▸ **Material for the task**
(** X12.  In the clean file manager the optional assets are not optional
    once their files exist: when the design is served and the logo file
    exists, an upload of the logo that raises makes [prepare_urls] raise
    the same exception. *)
Theorem failed_logo_upload_fails_prepare_urls design_file p d p1 e :
  _upload_with_cache design_file p = (Ok d, p1) ->
  "generate/universal_logo.png" ∈ fs p ->
  cache p1 !! "generate/universal_logo.png" = None ->
  fst (upload_image "generate/universal_logo.png" (ext p1)) = Raise e ->
  fst (prepare_urls design_file p) = Raise e.
Proof.
  intros E1 Hfs Hc Hup. rewrite prepare_urls_run. cbv zeta. rewrite E1.
  apply upload_with_cache_returned in E1 as (_ & F1 & _).
  rewrite F1, (bool_decide_eq_true_2 _ Hfs).
  rewrite (upload_with_cache_miss _ _ Hc). cbv zeta. rewrite Hup.
  reflexivity.
Qed.


(** The uploader calls, with their event. *)
Lemma uploader_upload_image_run path p :
  uploader_upload_image path p
  = (fst (upload_image path (ext p)),
     {| ext := snd (upload_image path (ext p));
        fs := fs p; objs := objs p; cache := cache p;
        trace := (trace p
                  ++ [Upload path (fst (upload_image path (ext p)))])%list |}).
Proof.
  unfold uploader_upload_image, bind, with_ext, log, lift.
  destruct (upload_image path (ext p)) as [r x]. reflexivity.
Qed.

(** An upload whose failure is only printed. *)
Lemma optional_upload_returns (has : bool) (c : M X string) p :
  exists o p',
    (if has
     then try_except (bind c (fun u => ret (Some u))) (fun _ => ret None)
     else ret None) p = (Ok o, p').
Proof.
  destruct has; [|eexists _, _; reflexivity].
  unfold try_except, bind, ret.
  destruct (c p) as [[u|e] p']; eexists _, _; reflexivity.
Qed.

(** X13.  In the modular builder only the design upload can fail the
    preparation of the URLs: when the uploader returns a URL for the
    design, [_prepare_product_urls] returns with that URL whatever happens
    to the uploads of the logo and of the upscaled design; when it raises,
    the preparation raises [Exception "Errore upload design"] after that
    single upload. *)
Theorem only_the_design_upload_can_fail design_file p :
  match fst (upload_image design_file (ext p)) with
  | Ok d =>
      exists u p',
        ModularBuilder._prepare_product_urls design_file p = (Ok u, p')
        /\ design_url u = d
  | Raise e =>
      ModularBuilder._prepare_product_urls design_file p
      = (Raise (Exception "Errore upload design"),
         {| ext := snd (upload_image design_file (ext p));
            fs := fs p; objs := objs p; cache := cache p;
            trace := (trace p ++ [Upload design_file (Raise e)])%list |})
  end.
Proof.
  unfold ModularBuilder._prepare_product_urls.
  pose proof (uploader_upload_image_run design_file p) as U.
  destruct (fst (upload_image design_file (ext p))) as [d|e].
  - rewrite (BuilderFacts.bind_ok _ _ _ _ _
               (BuilderFacts.try_except_ok _ _ _ _ _ U)).
    cbv zeta. unfold bind at 1. unfold path_exists at 1.
    match goal with |- context [bind (if ?b then ?c else ?d) ?k ?q] =>
      destruct (optional_upload_returns b
                  (uploader_upload_image "generate/universal_logo.png") q)
        as [l [p2 E2]];
      rewrite (BuilderFacts.bind_ok _ k q l p2 E2)
    end.
    unfold bind at 1. unfold path_exists at 1.
    match goal with |- context [bind (if ?b then ?c else ?d) ?k ?q] =>
      destruct (optional_upload_returns b
                  (uploader_upload_image_with_transparency
                     (String.append "upscaled/"
                        (String.append (Py.design_name_of design_file)
                           ".png"))) q)
        as [v [p3 E3]];
      rewrite (BuilderFacts.bind_ok _ k q v p3 E3)
    end.
    eexists _, _. split; reflexivity.
  - rewrite (BuilderFacts.bind_raise _ _ p (Exception "Errore upload design")
               _ (BuilderFacts.try_except_raise _ _ _ _ _ U)).
    reflexivity.
Qed.

End Preparation.

(** A design and the logo, prepared twice. *)
Lemma prepare_urls_is_idempotent_witness :
  let p := Script.start
             (Script.world []
                [Ok "https://img/a.png"; Ok "https://img/logo.png"] [])
             ["ricamo/a.png"; "generate/universal_logo.png"] in
  let u := {| design_url := "https://img/a.png";
              logo_url := Some "https://img/logo.png";
              upscaled_url := None; logo_black_url := None |} in
  prepare_urls "ricamo/a.png" (snd (prepare_urls "ricamo/a.png" p))
  = (Ok u, snd (prepare_urls "ricamo/a.png" p)).
Proof.
  intros p u.
  apply (prepare_urls_is_idempotent "ricamo/a.png" p u
           (snd (prepare_urls "ricamo/a.png" p))).
  vm_compute. reflexivity.
Defined.

Lemma cache_holds_what_the_uploader_returned_witness :
  let p := Script.start
             (Script.world []
                [Ok "https://img/a.png"; Raise (Exception "Errore rete")] [])
             ["ricamo/a.png"; "generate/universal_logo.png"] in
  cache_exact (snd (_upload_with_cache "ricamo/a.png" p))
  /\ cache_exact (snd (prepare_urls "ricamo/a.png" p)).
Proof.
  intros p.
  apply (cache_holds_what_the_uploader_returned "ricamo/a.png" p).
  intros path url. split.
  - intros Hc. change (cache p) with (∅ : gmap string string) in Hc.
    rewrite lookup_empty in Hc. discriminate.
  - intros [].
Defined.

Lemma failed_logo_upload_fails_prepare_urls_witness :
  let p := Script.start
             (Script.world []
                [Ok "https://img/a.png"; Raise (Exception "Errore rete")] [])
             ["ricamo/a.png"; "generate/universal_logo.png"] in
  fst (prepare_urls "ricamo/a.png" p) = Raise (Exception "Errore rete").
Proof.
  intros p.
  apply (failed_logo_upload_fails_prepare_urls "ricamo/a.png" p
           "https://img/a.png" (snd (_upload_with_cache "ricamo/a.png" p))).
  - vm_compute. reflexivity.
  - refine (bool_decide_unpack _ _). vm_compute. exact I.
  - vm_compute. reflexivity.
  - vm_compute. reflexivity.
Defined.

End PreparationFacts.

(* ===================================================================== *)
(** * Facts about the gateway calls of a build *)
(* ===================================================================== *)

Module ProtocolFacts.
Import Placements Sys FileManager.

Section GatewayCalls.
Context {X : Type} `{World X}.
Implicit Types p : process X.

Lemma api_suffix_refl p : api_suffix p p [].
Proof. unfold api_suffix. symmetry. apply app_nil_r. Qed.

Lemma api_suffix_trans p1 p2 p3 l1 l2 :
  api_suffix p1 p2 l1 -> api_suffix p2 p3 l2 ->
  api_suffix p1 p3 (l1 ++ l2).
Proof.
  unfold api_suffix. intros A B. rewrite B, A. symmetry. apply app_assoc.
Qed.

Lemma api_suffix_log p x e :
  api_suffix p (logged p x e) (if is_api e then [e] else []).
Proof.
  unfold api_suffix, logged. cbn [trace].
  rewrite BuilderFacts.api_events_app. simpl. destruct (is_api e); reflexivity.
Qed.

▸ **Assigned task**
Above are the records; copy exactly the lines from the line with "single upload. *)" through the line with "- rewrite (BuilderFacts.bind_ok _ _ _ _ _", both included.

▸ **Your response**
    single upload. *)
Theorem only_the_design_upload_can_fail design_file p :
  match fst (upload_image design_file (ext p)) with
  | Ok d =>
      exists u p',
        ModularBuilder._prepare_product_urls design_file p = (Ok u, p')
        /\ design_url u = d
  | Raise e =>
      ModularBuilder._prepare_product_urls design_file p
      = (Raise (Exception "Errore upload design"),
         {| ext := snd (upload_image design_file (ext p));
            fs := fs p; objs := objs p; cache := cache p;
            trace := (trace p ++ [Upload design_file (Raise e)])%list |})
  end.
Proof.
  unfold ModularBuilder._prepare_product_urls.
  pose proof (uploader_upload_image_run design_file p) as U.
  destruct (fst (upload_image design_file (ext p))) as [d|e].
  - rewrite (BuilderFacts.bind_ok _ _ _ _ _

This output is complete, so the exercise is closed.